O que resta de futuro? Como as novas tecnologias situam-se em um contexto de crise climática

Bibiana de Moraes Diasa,b; Felipe Ornella,c

 

 

Emergências climáticas dos mais diversos tipos têm assolado cada vez mais o planeta. Em 2023, índices como temperatura, concentração de gases-estufa, derretimento de gelo marinho e aumento do nível do mar assumiram os níveis mais altos já registrados até então1. Mudanças como essas afetam, de forma direta ou indireta, o modo de vida da maior parte da população. Em um mundo cada vez mais impactado pela aceleração do tempo2, preocupações de ordem coletiva, como é o caso da crise climática, correm o risco de acabar ignoradas ou relegadas a segundo plano.

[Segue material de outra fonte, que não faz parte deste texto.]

(** * Order-Flow Imbalance pipeline ([src/ofi.py]): a shallow embedding.

    The development follows the Python module function by function:
    [_side_flow], [add_level_ofi], [aggregate_ofi], [integrated_ofi] and
    [multi_asset_ofi], together with the fragment of pandas / numpy they
    call.

    Numbers.  A float64 cell is modelled by [float64]: an exact rational,
    one of the two infinities, or NaN.  The IEEE-754 rules for the
    special values are written out (NaN is absorbing, comparisons with
    NaN are false, [x / 0] is an infinity or NaN, ...); rounding, overflow
    and the sign of zero are not modelled.  Finite results are kept in
    lowest terms ([Qred]) so that equal numbers are equal terms.

    Frames.  A [DataFrame] is a row index together with an ordered list of
    named, typed columns.  Frames that Python code mutates live in a
    [heap] and are passed by reference. *)

From Stdlib Require Import List Sorted ZArith QArith Qabs Qreduction Qcanon Bool Lia.
From Stdlib Require Import Ascii String DecimalString.
Import ListNotations.

Local Open Scope Z_scope.

(* ------------------------------------------------------------------ *)
(** ** float64 cells *)
(* ------------------------------------------------------------------ *)

Inductive float64 : Type :=
| Fin (q : Q)
| PInf
| NInf
| NaN.

Definition isna (x : float64) : bool :=
  match x with NaN => true | _ => false end.

Definition notna (x : float64) : bool := negb (isna x).

Definition fzero : float64 := Fin 0.

Definition Qsign (q : Q) : comparison := (q ?= 0)%Q.

Definition fneg (x : float64) : float64 :=
  match x with
  | Fin a => Fin (Qred (- a))
  | PInf => NInf
  | NInf => PInf
  | NaN => NaN
  end.

Definition fadd (x y : float64) : float64 :=
  match x, y with
  | NaN, _ | _, NaN => NaN
  | Fin a, Fin b => Fin (Qred (a + b))
  | PInf, NInf | NInf, PInf => NaN
  | PInf, _ | _, PInf => PInf
  | NInf, _ | _, NInf => NInf
  end.
(** * STM Shell demo PFS: the command functions and command blocks of
      [shell_pfs.c], embedded as Rocq functions over an explicit machine state.

    The C file keeps everything it knows in globals ([shell_state],
    [shell_fp]) and in function-local [static] variables.  Here they are
    fields of one record, [world], and every command function is a function
    [world -> world]: one call of the C function, one tick. *)

From Stdlib Require Import ZArith List String Ascii Bool Lia.
From Stdlib Require Import DecimalString DecimalPos DecimalZ.
Import ListNotations.
Local Open Scope Z_scope.

(** ** Machine integers *)

Module Int.

Definition INT_MIN : Z := -2147483648.
Definition INT_MAX : Z := 2147483647.

(** two's complement wrap-around of a [w]-bit signed integer *)
Definition wrap_bits (w : Z) (z : Z) : Z :=
  (z + 2 ^ (w - 1)) mod 2 ^ w - 2 ^ (w - 1).

(** [int] and [long] are 32 bits wide on the target, [long long] 64 *)
Definition wrap (z : Z) : Z := wrap_bits 32 z.
Definition wrap64 (z : Z) : Z := wrap_bits 64 z.

Definition in_range (z : Z) : Prop := INT_MIN <= z <= INT_MAX.

(** [x++], [x--] and [x * y] on [int] *)
Definition incr (x : Z) : Z := wrap (x + 1).
Definition decr (x : Z) : Z := wrap (x - 1).
Definition mul (x y : Z) : Z := wrap (x * y).

(** what [strtol] does with a value that does not fit *)
Definition clamp (z : Z) : Z := Z.max INT_MIN (Z.min INT_MAX z).

End Int.

(** ** The C library: [sscanf] with the format ["flash %i"], [sprintf] with [%i] *)

Module Libc.

Definition EOF : Z := -1.

Definition isspace (c : ascii) : bool :=
  let n := N_of_ascii c in ((9 <=? n) && (n <=? 13) || (n =? 32))%N.

Fixpoint skip_space (s : string) : string :=
  match s with
  | String c rest => if isspace c then skip_space rest else s
  | EmptyString => s
  end.

(** value of a digit, letters counting from ten as [strtol] has them *)
Definition digit_value (c : ascii) : option Z :=
  let n := Z.of_N (N_of_ascii c) in
  if (48 <=? n) && (n <=? 57) then Some (n - 48)
  else if (97 <=? n) && (n <=? 122) then Some (n - 97 + 10)
  else if (65 <=? n) && (n <=? 90) then Some (n - 65 + 10)
  else None.

(** the longest run of digits of [base] at the head of [s], accumulated
    onto [acc]; also tells whether there was any digit *)
Fixpoint digits (base : Z) (acc : Z) (seen : bool) (s : string) : Z * bool :=
  match s with
  | String c rest =>
      match digit_value c with
      | Some d => if d <? base then digits base (acc * base + d) true rest
                  else (acc, seen)
      | None => (acc, seen)
      end
  | EmptyString => (acc, seen)
  end.

(** the outcome of one [%i] directive *)
Inductive conversion : Type :=
| input_failure            (* the input ended before the directive *)
| matching_failure         (* what is there is not an integer *)
| converted (v : Z).

(** the unsigned part: prefix [0x] or [0X] for base sixteen, [0] for base
    eight, base ten otherwise *)
Definition scan_magnitude (s : string) : option Z :=
  match s with
  | String "0"%char (String x rest) =>
      if (Ascii.eqb x "x"%char || Ascii.eqb x "X"%char)%bool then
        match digits 16 0 false rest with
        | (v, true) => Some v
        | (_, false) => None
        end
      else Some (fst (digits 8 0 true (String x rest)))
  | _ =>
      match digits 10 0 false s with
      | (v, true) => Some v
      | (_, false) => None
      end
  end.

(** [%i]: leading white space is skipped, then an optional sign, then the
    magnitude; the value is stored in an [int] as [strtol] delivers it *)
Definition scan_i (s : string) : conversion :=
  match skip_space s with
  | EmptyString => input_failure
  | String c rest =>
      let '(negative, body) :=
        if Ascii.eqb c "-"%char then (true, rest)
        else if Ascii.eqb c "+"%char then (false, rest)
        else (false, String c rest) in
      match scan_magnitude body with
      | Some v => converted (Int.clamp (if negative then - v else v))
      | None => matching_failure
      end
  end.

É apenas quando a crise do clima estoura a bolha do ativismo ecológico e se transforma em catástrofe ou emergência climática, dando-se a ver da forma mais calamitosa possível, que o tempo se obriga a parar de correr desenfreadamente e volta seu olhar para isso. Das enchentes no Rio Grande do Sul em maio de 20243 à morte de mais de 100 botos por conta do aumento da temperatura do Rio Tefé, na Amazônia4, Estado e comunidade entram em estado de alerta e coletivamente se dedicam a contornar esse tipo de acontecimento5, 6. Nesse sentido, questiona-se: esse fenômeno de mobilização coletiva se trata apenas de solidariedade fraternal ou é sintoma de uma sociedade que deseja voltar ao seu normal o mais rápido possível, almejando apagar qualquer resquício que "faça o tempo parar"?

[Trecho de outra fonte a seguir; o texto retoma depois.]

Lemma payloads_length (actions : list Action) :
  ∀ n items,
    Forall (λ a, act_data a < length items) actions →
    length (payloads env config n actions items) = length actions.
Proof.
  induction actions as [|action rest IH]; intros n items Hbound; [done|].
  apply Forall_cons in Hbound as [Hk Hbound].
  apply lookup_lt_is_Some in Hk as [item Hk].
  simpl. rewrite Hk. simpl. by rewrite IH.
Qed.

End dispatch_facts.

(** ** The monitoring cycle *)

Lemma detectChanges_in_range (items : list Item) (database : Database) :
  Forall (λ a, act_data a < length items)
         (ChangeDetector.detectChanges items database).
Proof.
  apply Forall_forall. intros a Ha.
  apply elem_of_detectChanges in Ha as (item & Hk & _).
  by apply lookup_lt_Some in Hk.
Qed.

Section cycle_facts.
Import ChangeDetector CourseMonitor ContentScraper.
Variables (env : Env) (config : Config) (w : World).

Ltac run_log w' H :=
  rewrite bind_run;
  match goal with
  | |- context [log ?l ?m ?w0] =>
      let Hrun := fresh "Hrun" in
      destruct (log_effect l m w0) as (w' & Hrun & H);
      rewrite Hrun; clear Hrun
  end.

Ltac run_to_detection Hreach w1 Hf Hr :=
  destruct Hreach as (Hlaunch & Hlogin & Hwait);
  unfold check; rewrite bind_run; simpl;
  unfold try_finally, try_catch;
  rewrite bind_run; unfold launch at 1; rewrite Hlaunch; simpl;
  rewrite bind_run;
  match goal with
  | |- context [ensureAuthenticated env ?w0] =>
      let Hrun := fresh "Hrun" in
      let wa := fresh "wa" in
      let Hfa := fresh "Hfa" in
      let Hra := fresh "Hra" in
      destruct (ensureAuthenticated_run env w0) as (wa & Hrun & (Hfa & Hra & _) & _);
      rewrite Hrun, Hlogin; clear Hrun; simpl in Hfa, Hra;
      rewrite bind_run, scrapeContent_loaded by done;
      rewrite bind_run; simpl; rewrite bind_run, Hfa;
      match goal with
      | |- context [readJSON ?p ?f ?w0] =>
          let Hrun := fresh "Hrun" in
          destruct (readJSON_value p f w0) as (w1 & Hrun & Hf & Hr & _);
          rewrite Hrun; clear Hrun; rewrite Hfa in Hf; rewrite Hra in Hr
      end
  end.
(** C1 (the code departs from it): a substituted command that fails leaves
    the marker in place, but substituteCommand does not return: the loop
    finds the same marker again and runs the same command again, once for
    every unit of fuel, and is out of fuel whatever the fuel. *)
Theorem substituteCommand_failure_loops (sys : System) (pre cmd post : string) :
  strings.Contains pre "$(" = false -> strings.Contains cmd ")" = false ->
  (forall calls, r_ok (answer sys calls (CShOutput cmd)) = false) ->
  forall (fuel : nat) (s : Shell),
    substituteCommand sys fuel (pre +:+ "$(" +:+ cmd +:+ ")" +:+ post) s
    = OutOfFuel (set_log (log s ++ replicate fuel (CShOutput cmd)) s).
Proof. exact (substituteCommand_failing sys pre cmd post). Qed.

Lemma substituteCommand_failure_loops_witness :
  substituteCommand liveSystem 1000 "echo $(false) done" initShell
  = OutOfFuel (set_log (replicate 1000 (CShOutput "false")) initShell).
Proof.
  apply (substituteCommand_failure_loops liveSystem "echo " "false" " done");
    reflexivity.
Defined.




(** ** Shell customization *)

Ltac settle_settings :=
  eexists; split; [reflexivity|];
  repeat match goal with
         | |- _ /\ _ => split
         | |- _ -> _ => intro
         | |- forall _, _ => intro
         end;
  simplify_eq/=; try reflexivity; try lia; try congruence;
  try match goal with
      | H : forall n, Some ?a = Some n -> _ |- _ =>
          exfalso; apply (H a eq_refl); lia
      end.
(** The statement a thread other than the main one is about to run. *)
Inductive worker_pc : Type :=
| WIdle                       (* not inside [logf] *)
| WFormatted (buf : entry)    (* [SDL_LockMutex( g_mutex )] *)
| WLocked (buf : entry)       (* [g_thread_log.push_back( buf )] *)
| WPushed.                    (* [SDL_UnlockMutex( g_mutex )] *)

(** The statement the main thread is about to run. *)
Inductive main_pc : Type :=
| MIdle                       (* not inside a call *)
| MChecked                    (* [logf_update]: [SDL_LockMutex( g_mutex )] *)
| MCopying (i : nat)          (* the [for] loop, [i] entries pushed *)
| MCleared.                   (* [SDL_UnlockMutex( g_mutex )] *)

Record tstate : Type := mkT {
  t_main_tid : SDL_threadID;
  t_log : list entry;                (* g_log *)
  t_thread_log : list entry;         (* g_thread_log *)
  t_owner : option SDL_threadID;     (* who holds g_mutex *)
  t_main : main_pc;
  t_worker : SDL_threadID -> worker_pc
}.

Definition set_worker (f : SDL_threadID -> worker_pc) (w : SDL_threadID)
  (pc : worker_pc) : SDL_threadID -> worker_pc :=
  fun x => if x =? w then pc else f x.
(** X16. Shapes of the batches of an epoch.  Over an order of [L]
    indices the loader builds [L / batch_size] batches, rounded up; a
    batch holds one column per source, and a column holds [batch_size]
    entries, except in the last batch, which holds the [L mod batch_size]
    remaining ones when [batch_size] does not divide [L]. *)
Theorem epoch_batches_shape (L : nat) (indices : list nat) :
  __len__ self = Ok L ->
  length indices = L ->
  Forall (fun i => i < L) indices ->
  exists batches,
    epoch_batches self indices = Ok batches
    /\ length batches = (L + bs - 1) / bs
    /\ forall b batch, batches !! b = Some batch ->
         length batch = length d
         /\ Forall (fun col =>
                      length col
                      = if decide (S b < length batches) then bs
                        else if decide (L mod bs = 0) then bs else L mod bs)
              batch.
Proof.
  intros HL Hlen Hin.
  destruct flow_init_fields as (d0 & rest & Hd & Hall & Hbs & Hdata & Hbsz & _ & _
                           & _ & Hnb & HL').
  rewrite HL in HL'. injection HL' as ->.
  assert (Forall (fun x => length x = length d0) (data self)) as Hsrc
    by by rewrite Hdata.
  rewrite <- Hbsz in Hbs, Hnb |- *.
  destruct (epoch_batches_ok self (length d0) indices Hsrc Hin) as [batches Hb].
  exists batches. split; [done|].
  destruct (epoch_batches_spec self indices batches Hb) as [Hlb Hcols].
  split; [by rewrite Hlb|].
  intros b batch Hbatch. specialize (Hcols b batch Hbatch).
  pose proof (lookup_lt_Some _ _ _ Hbatch) as Hlt.
  unfold Batch in *. rewrite Hlb in Hlt.
  split.
  - apply Forall2_length in Hcols. by rewrite <- Hcols, Hdata.
  - rewrite Hlb.
    rewrite <- (chunk_length self (length d0) indices b Hbs Hnb Hlen Hlt).
    apply Forall_forall. intros col Hcol.
    apply list_elem_of_lookup in Hcol as [k Hk].
    destruct (Forall2_lookup_r _ _ _ _ _ Hcols Hk) as (src & _ & Hc).
    apply Forall2_length in Hc. by rewrite Hc.
Qed.
(** * PropertyCalc: amortization engine and investment projector

    Shallow embedding of [PropertyCalc.py] and [testpropertyCalc.py].

    Numbers.  The Python code computes on floats; here every float is an
    exact rational ([Q], compared with [==]), so the theorems below are
    statements about the program in exact arithmetic.  Python ints (loan
    term, payment frequency, investment period, loop counters, slice
    bounds) are [Z].  Where rounding decides a property, the amortization
    engine is also given on binary64 floats ([Module Binary64]) and
    evaluated there.

    Errors.  Python exceptions are values of [PyError]; a function that
    can raise returns a [Result]. *)

From Stdlib Require Import ZArith QArith Qpower Qfield List Lia Lqa Bool.
From Stdlib Require PrimFloat.
Import ListNotations.

Local Open Scope Q_scope.

(** ** Python exceptions *)

Inductive PyError : Type :=
| ZeroDivisionError
| ValueError
| OverflowError.

Inductive Result (A : Type) : Type :=
| Ok (a : A)
| Raise (e : PyError).

Arguments Ok {A} a.
Arguments Raise {A} e.

Definition bind {A B : Type} (m : Result A) (k : A -> Result B) : Result B :=
  match m with
  | Ok a => k a
  | Raise e => Raise e
  end.

Notation "x <- m ;; k" := (bind m (fun x => k))
  (at level 61, m at next level, right associativity).

Definition raises {A : Type} (m : Result A) : Prop :=
  exists e, m = Raise e.

Definition returns {A : Type} (m : Result A) : Prop :=
  exists a, m = Ok a.

(** ** Python and numpy primitives *)

(** Decidable tests on rationals, as booleans. *)
Definition Qltb (x y : Q) : bool := if Qlt_le_dec x y then true else false.
Definition Qeqb (x y : Q) : bool := Qeq_bool x y.

(** [x / y] on Python floats: raises on a zero divisor. *)
Definition py_div (x y : Q) : Result Q :=
  if Qeqb y 0 then Raise ZeroDivisionError else Ok (x / y).

(** [x ** n] for a Python float [x] and a Python int [n]: a zero base with
    a negative exponent raises. Exact rationals do not overflow, so the
    [OverflowError] Python raises when a binary64 power overflows has no
    counterpart here (it has one in [Binary64.py_pow]). *)
Definition py_pow (x : Q) (n : Z) : Result Q :=
  if Qeqb x 0 && (n <? 0)%Z then Raise ZeroDivisionError else Ok (x ^ n).

(** [a // b] and [a % b] on Python ints (floor division, the remainder has
    the sign of the divisor: the conventions of [Z.div] and [Z.modulo]). *)
Definition py_floordiv (a b : Z) : Result Z :=
  if (b =? 0)%Z then Raise ZeroDivisionError else Ok (a / b)%Z.

Definition py_mod (a b : Z) : Result Z :=
  if (b =? 0)%Z then Raise ZeroDivisionError else Ok (a mod b)%Z.

(** [range(n)]: the ints [0 .. n-1], empty when [n <= 0]. *)
Definition range (n : Z) : list Z := map Z.of_nat (seq 0 (Z.to_nat n)).

(** [np.arange(lo, hi)]. *)
Definition np_arange (lo hi : Z) : list Z :=
  map (fun k => (lo + Z.of_nat k)%Z) (seq 0 (Z.to_nat (hi - lo))).

(** [np.zeros(n)]: numpy refuses a negative dimension. *)
Definition np_zeros (n : Z) : Result (list Q) :=
  if (n <? 0)%Z then Raise ValueError else Ok (repeat 0 (Z.to_nat n)).

(** [np.sum]. *)
Definition np_sum (l : list Q) : Q := fold_left Qplus l 0.

(** A slice bound, normalised as Python does: a negative bound counts from
    the end, and everything is clipped to [0 .. len]. *)
Definition slice_bound (len x : Z) : Z :=
  if (x <? 0)%Z then Z.max (x + len) 0 else Z.min x len.

(** [l[s:e]]. *)
Definition py_slice {A : Type} (l : list A) (s e : Z) : list A :=
  let len := Z.of_nat (length l) in
  let s' := slice_bound len s in
  let e' := slice_bound len e in
  firstn (Z.to_nat (e' - s')) (skipn (Z.to_nat s') l).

Tomando o exemplo das enchentes no Rio Grande do Sul, a mobilização coletiva foi essencial para que mais de 2 milhões de afetados7 pudessem reestabelecer, de alguma forma, o cumprimento de suas necessidades básicas. No entanto, passados alguns meses da catástrofe, o tema da emergência climática já não povoa mais o debate público. A preocupação com a catástrofe climática, no âmbito do senso comum, acabou à medida em que o tema já não afeta tanto o transcorrer normal das atividades cotidianas. Apesar disso, a emergência climática permanece existindo, mas de forma um pouco menos "barulhenta".

Entende-se que, para que os desastres não aumentem em quantidade e proporção, é necessário que se pense o clima não apenas quando ele se dá a ver em forma de catástrofe, mas que a reflexão e elaboração de estratégias para o combate à crise climática seja feito a todo o tempo, permeando as mais diversas esferas de decisão 8. Nesse sentido, a anteriormente nomeada aceleração do tempo pode, de alguma forma, auxiliar: se o boom de aumento e produção desenfreada de novas tecnologias é parte do tempo acelerado em que se vive na atualidade, isso pode ser usado como tática (aos moldes do conceito do termo para Certeau, 20129) para a promoção de uma realidade que, através do uso da tecnologia, promova um freamento da crise climática, conforme proposto na última Assembleia Geral da ONU (Organização das Nações Unidas)10.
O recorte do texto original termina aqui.